[Material for the task]:

(* ===== verification/Console.v ===== *)
(** What the console promises to the rest of the kernel.

    [format] is the text that a call of [terminal_printf] stands for, as a pure
    function of the format and the arguments.  [Console] is the interface the
    other components use: an operation [printf] on an abstract console state
    and an invariant [con_ok]; [ConsoleLaws] says that every call with a
    well-formed format returns and keeps the invariant.  Terminal.v discharges
    it for the VGA text terminal. *)

From Stdlib Require Import Ascii String.
From S2P Require Import Prelude.

(** Characters are their codes. *)
Definition chr (c : ascii) : Z := Z.of_N (N_of_ascii c).

Fixpoint codes (s : string) : list Z :=
  match s with
  | EmptyString => []
  | String c s' => chr c :: codes s'
  end.

(** The newline that ends most messages. *)
Definition nl : string := String "010" EmptyString.

(** An argument of a variadic call: a 64-bit slot, or the characters of the
    string a pointer argument points to. *)
Inductive arg :=
| AInt (z : Z)
| AStr (s : list Z).

(** The digits of [n] in [base], most significant first; [fuel] bounds their
    number (64 suffices for a 64-bit number, [digits_enough]). *)
Definition digit_char (d : Z) : Z := if d <? 10 then 48 + d else 65 + (d - 10).

Fixpoint digits (fuel : nat) (base n : Z) : list Z :=
  match fuel with
  | O => []
  | S fuel' =>
      if n <? base then [digit_char n]
      else digits fuel' base (n / base) ++ [digit_char (n mod base)]
  end.

Definition show_u (base n : Z) : list Z := digits 64 base n.

Definition show_i (w n : Z) : list Z :=
  let d := sext w n in
  if d <? 0 then chr "-" :: show_u 10 (u64 (sext w (- d))) else show_u 10 (u64 d).

(** One conversion: the text and the remaining arguments. *)
Definition conv (c : Z) (long : bool) (ap : list arg) : option (list Z * list arg) :=
  let w := if long then 64 else 32 in
  match ap with
  | AInt z :: ap' =>
      if c =? chr "d" then Some (show_i w z, ap')
      else if c =? chr "u" then Some (show_u 10 (z mod 2 ^ w), ap')
      else if c =? chr "b" then Some (show_u 2 (z mod 2 ^ w), ap')
      else if c =? chr "x" then Some (codes "0x" ++ show_u 16 (z mod 2 ^ w), ap')
      else if negb long && (c =? chr "p") then Some (codes "0x" ++ show_u 16 (u64 z), ap')
      else if negb long && (c =? chr "c") then Some ([u8 z], ap')
      else None
  | AStr s :: ap' => if negb long && (c =? chr "s") then Some (s, ap') else None
  | [] => None
  end.

Fixpoint format (fmt : list Z) (ap : list arg) : option (list Z) :=
  match fmt with
  | [] => Some []
  | c :: rest =>
      if negb (c =? chr "%") then cons c <$> format rest ap
      else match rest with
      | [] => None
      | d :: rest1 =>
          if d =? chr "%" then cons (chr "%") <$> format rest1 ap
          else if d =? chr "l" then
            match rest1 with
            | [] => None
            | e :: rest2 =>
                match conv e true ap with
                | Some (txt, ap') => app txt <$> format rest2 ap'
                | None => None
                end
            end
          else match conv d false ap with
               | Some (txt, ap') => app txt <$> format rest1 ap'
               | None => None
               end
      end
  end.

Definition fmt_ok (fmt : string) (ap : list arg) : bool :=
  bool_decide (is_Some (format (codes fmt) ap)).

Class Console (T : Type) := {
  printf : string → list arg → M T ();
  con_ok : T → Prop;
}.

Class ConsoleLaws (T : Type) `{Console T} := {
  printf_ok fmt ap (t : T) :
    fmt_ok fmt ap = true → con_ok t → wp (printf fmt ap) (λ _ t', con_ok t') t;
}.

(** ** Number formatting *)

(** The number a digit string denotes. *)
Definition char_digit (c : Z) : Z := if c <? 65 then c - 48 else c - 55.
Definition num_of (base : Z) (l : list Z) : Z := foldl (λ acc c, acc * base + char_digit c) 0 l.

Lemma char_digit_char d : 0 ≤ d < 16 → char_digit (digit_char d) = d.
Proof.
  intros H. unfold char_digit, digit_char.
  destruct (Z.ltb_spec d 10), (Z.ltb_spec (48 + d) 65), (Z.ltb_spec (65 + (d - 10)) 65); lia.
Qed.

Lemma digits_value fuel base n :
  2 ≤ base ≤ 16 → 0 ≤ n < base ^ Z.of_nat fuel → num_of base (digits fuel base n) = n.
Proof.
  intros Hb. revert n. induction fuel as [|fuel IH]; intros n Hn; cbn [digits].
  - change (base ^ Z.of_nat 0) with 1 in Hn. assert (n = 0) as -> by lia. done.
  - destruct (Z.ltb_spec n base).
    + unfold num_of. cbn [foldl]. rewrite char_digit_char by lia. lia.
    + unfold num_of. rewrite foldl_app. cbn [foldl]. fold (num_of base (digits fuel base (n / base))).
      pose proof (Z.mod_pos_bound n base). pose proof (Z.div_mod n base).
      rewrite Nat2Z.inj_succ, Z.pow_succ_r in Hn by lia.
      rewrite IH, char_digit_char; [lia|lia|].
      split; [apply Z.div_pos; lia|apply Z.div_lt_upper_bound; lia].
Qed.

(** 64 digits are enough for every 64-bit number in every base used. *)
Lemma show_u_value base n : 2 ≤ base ≤ 16 → 0 ≤ n < 2 ^ 64 → num_of base (show_u base n) = n.
Proof.
  intros Hb Hn. apply digits_value; [done|]. split; [lia|].
  apply Z.lt_le_trans with (2 ^ 64); [lia|]. change (Z.of_nat 64) with 64.
  apply Z.pow_le_mono_l. lia.
Qed.

(** More fuel than needed changes nothing. *)
Lemma digits_fuel base n f1 f2 :
  2 ≤ base → 0 ≤ n < base ^ Z.of_nat f1 → n < base ^ Z.of_nat f2 → (0 < f1)%nat → (0 < f2)%nat →
  digits f1 base n = digits f2 base n.
Proof.
  intros Hb. revert n f2. induction f1 as [|f1 IH]; intros n [|f2] Hn1 Hn2 H1 H2; try lia.
  cbn [digits]. destruct (Z.ltb_spec n base) as [|Hge]; [done|].
  rewrite Nat2Z.inj_succ, Z.pow_succ_r in Hn1, Hn2 by lia.
  destruct f1 as [|f1]; [change (base ^ Z.of_nat 0) with 1 in Hn1; lia|].
  destruct f2 as [|f2]; [change (base ^ Z.of_nat 0) with 1 in Hn2; lia|].
  f_equal. apply IH; try lia.
  - split; [apply Z.div_pos; lia|apply Z.div_lt_upper_bound; lia].
  - apply Z.div_lt_upper_bound; lia.
Qed.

[Exercise description]: All of the material above should be repeated exactly.

[Answer section]:
(* ===== verification/Console.v ===== *)
(** What the console promises to the rest of the kernel.

    [format] is the text that a call of [terminal_printf] stands for, as a pure
    function of the format and the arguments.  [Console] is the interface the
    other components use: an operation [printf] on an abstract console state
    and an invariant [con_ok]; [ConsoleLaws] says that every call with a
    well-formed format returns and keeps the invariant.  Terminal.v discharges
    it for the VGA text terminal. *)

From Stdlib Require Import Ascii String.
From S2P Require Import Prelude.

(** Characters are their codes. *)
Definition chr (c : ascii) : Z := Z.of_N (N_of_ascii c).

Fixpoint codes (s : string) : list Z :=
  match s with
  | EmptyString => []
  | String c s' => chr c :: codes s'
  end.

(** The newline that ends most messages. *)
Definition nl : string := String "010" EmptyString.

(** An argument of a variadic call: a 64-bit slot, or the characters of the
    string a pointer argument points to. *)
Inductive arg :=
| AInt (z : Z)
| AStr (s : list Z).

(** The digits of [n] in [base], most significant first; [fuel] bounds their
    number (64 suffices for a 64-bit number, [digits_enough]). *)
Definition digit_char (d : Z) : Z := if d <? 10 then 48 + d else 65 + (d - 10).

Fixpoint digits (fuel : nat) (base n : Z) : list Z :=
  match fuel with
  | O => []
  | S fuel' =>
      if n <? base then [digit_char n]
      else digits fuel' base (n / base) ++ [digit_char (n mod base)]
  end.

Definition show_u (base n : Z) : list Z := digits 64 base n.

Definition show_i (w n : Z) : list Z :=
  let d := sext w n in
  if d <? 0 then chr "-" :: show_u 10 (u64 (sext w (- d))) else show_u 10 (u64 d).

(** One conversion: the text and the remaining arguments. *)
Definition conv (c : Z) (long : bool) (ap : list arg) : option (list Z * list arg) :=
  let w := if long then 64 else 32 in
  match ap with
  | AInt z :: ap' =>
      if c =? chr "d" then Some (show_i w z, ap')
      else if c =? chr "u" then Some (show_u 10 (z mod 2 ^ w), ap')
      else if c =? chr "b" then Some (show_u 2 (z mod 2 ^ w), ap')
      else if c =? chr "x" then Some (codes "0x" ++ show_u 16 (z mod 2 ^ w), ap')
      else if negb long && (c =? chr "p") then Some (codes "0x" ++ show_u 16 (u64 z), ap')
      else if negb long && (c =? chr "c") then Some ([u8 z], ap')
      else None
  | AStr s :: ap' => if negb long && (c =? chr "s") then Some (s, ap') else None
  | [] => None
  end.

Fixpoint format (fmt : list Z) (ap : list arg) : option (list Z) :=
  match fmt with
  | [] => Some []
  | c :: rest =>
      if negb (c =? chr "%") then cons c <$> format rest ap
      else match rest with
      | [] => None
      | d :: rest1 =>
          if d =? chr "%" then cons (chr "%") <$> format rest1 ap
          else if d =? chr "l" then
            match rest1 with
            | [] => None
            | e :: rest2 =>
                match conv e true ap with
                | Some (txt, ap') => app txt <$> format rest2 ap'
                | None => None
                end
            end
          else match conv d false ap with
               | Some (txt, ap') => app txt <$> format rest1 ap'
               | None => None
               end
      end
  end.

Definition fmt_ok (fmt : string) (ap : list arg) : bool :=
  bool_decide (is_Some (format (codes fmt) ap)).

Class Console (T : Type) := {
  printf : string → list arg → M T ();
  con_ok : T → Prop;
}.

Class ConsoleLaws (T : Type) `{Console T} := {
  printf_ok fmt ap (t : T) :
    fmt_ok fmt ap = true → con_ok t → wp (printf fmt ap) (λ _ t', con_ok t') t;
}.

(** ** Number formatting *)

(** The number a digit string denotes. *)
Definition char_digit (c : Z) : Z := if c <? 65 then c - 48 else c - 55.
Definition num_of (base : Z) (l : list Z) : Z := foldl (λ acc c, acc * base + char_digit c) 0 l.

Lemma char_digit_char d : 0 ≤ d < 16 → char_digit (digit_char d) = d.
Proof.
  intros H. unfold char_digit, digit_char.
  destruct (Z.ltb_spec d 10), (Z.ltb_spec (48 + d) 65), (Z.ltb_spec (65 + (d - 10)) 65); lia.
Qed.

Lemma digits_value fuel base n :
  2 ≤ base ≤ 16 → 0 ≤ n < base ^ Z.of_nat fuel → num_of base (digits fuel base n) = n.
Proof.
  intros Hb. revert n. induction fuel as [|fuel IH]; intros n Hn; cbn [digits].
  - change (base ^ Z.of_nat 0) with 1 in Hn. assert (n = 0) as -> by lia. done.
  - destruct (Z.ltb_spec n base).
    + unfold num_of. cbn [foldl]. rewrite char_digit_char by lia. lia.
    + unfold num_of. rewrite foldl_app. cbn [foldl]. fold (num_of base (digits fuel base (n / base))).
      pose proof (Z.mod_pos_bound n base). pose proof (Z.div_mod n base).
      rewrite Nat2Z.inj_succ, Z.pow_succ_r in Hn by lia.
      rewrite IH, char_digit_char; [lia|lia|].
      split; [apply Z.div_pos; lia|apply Z.div_lt_upper_bound; lia].
Qed.

(** 64 digits are enough for every 64-bit number in every base used. *)
Lemma show_u_value base n : 2 ≤ base ≤ 16 → 0 ≤ n < 2 ^ 64 → num_of base (show_u base n) = n.
Proof.
  intros Hb Hn. apply digits_value; [done|]. split; [lia|].
  apply Z.lt_le_trans with (2 ^ 64); [lia|]. change (Z.of_nat 64) with 64.
  apply Z.pow_le_mono_l. lia.
Qed.

(** More fuel than needed changes nothing. *)
Lemma digits_fuel base n f1 f2 :
  2 ≤ base → 0 ≤ n < base ^ Z.of_nat f1 → n < base ^ Z.of_nat f2 → (0 < f1)%nat → (0 < f2)%nat →
  digits f1 base n = digits f2 base n.
Proof.
  intros Hb. revert n f2. induction f1 as [|f1 IH]; intros n [|f2] Hn1 Hn2 H1 H2; try lia.
  cbn [digits]. destruct (Z.ltb_spec n base) as [|Hge]; [done|].
  rewrite Nat2Z.inj_succ, Z.pow_succ_r in Hn1, Hn2 by lia.
  destruct f1 as [|f1]; [change (base ^ Z.of_nat 0) with 1 in Hn1; lia|].
  destruct f2 as [|f2]; [change (base ^ Z.of_nat 0) with 1 in Hn2; lia|].
  f_equal. apply IH; try lia.
  - split; [apply Z.div_pos; lia|apply Z.div_lt_upper_bound; lia].
  - apply Z.div_lt_upper_bound; lia.
Qed.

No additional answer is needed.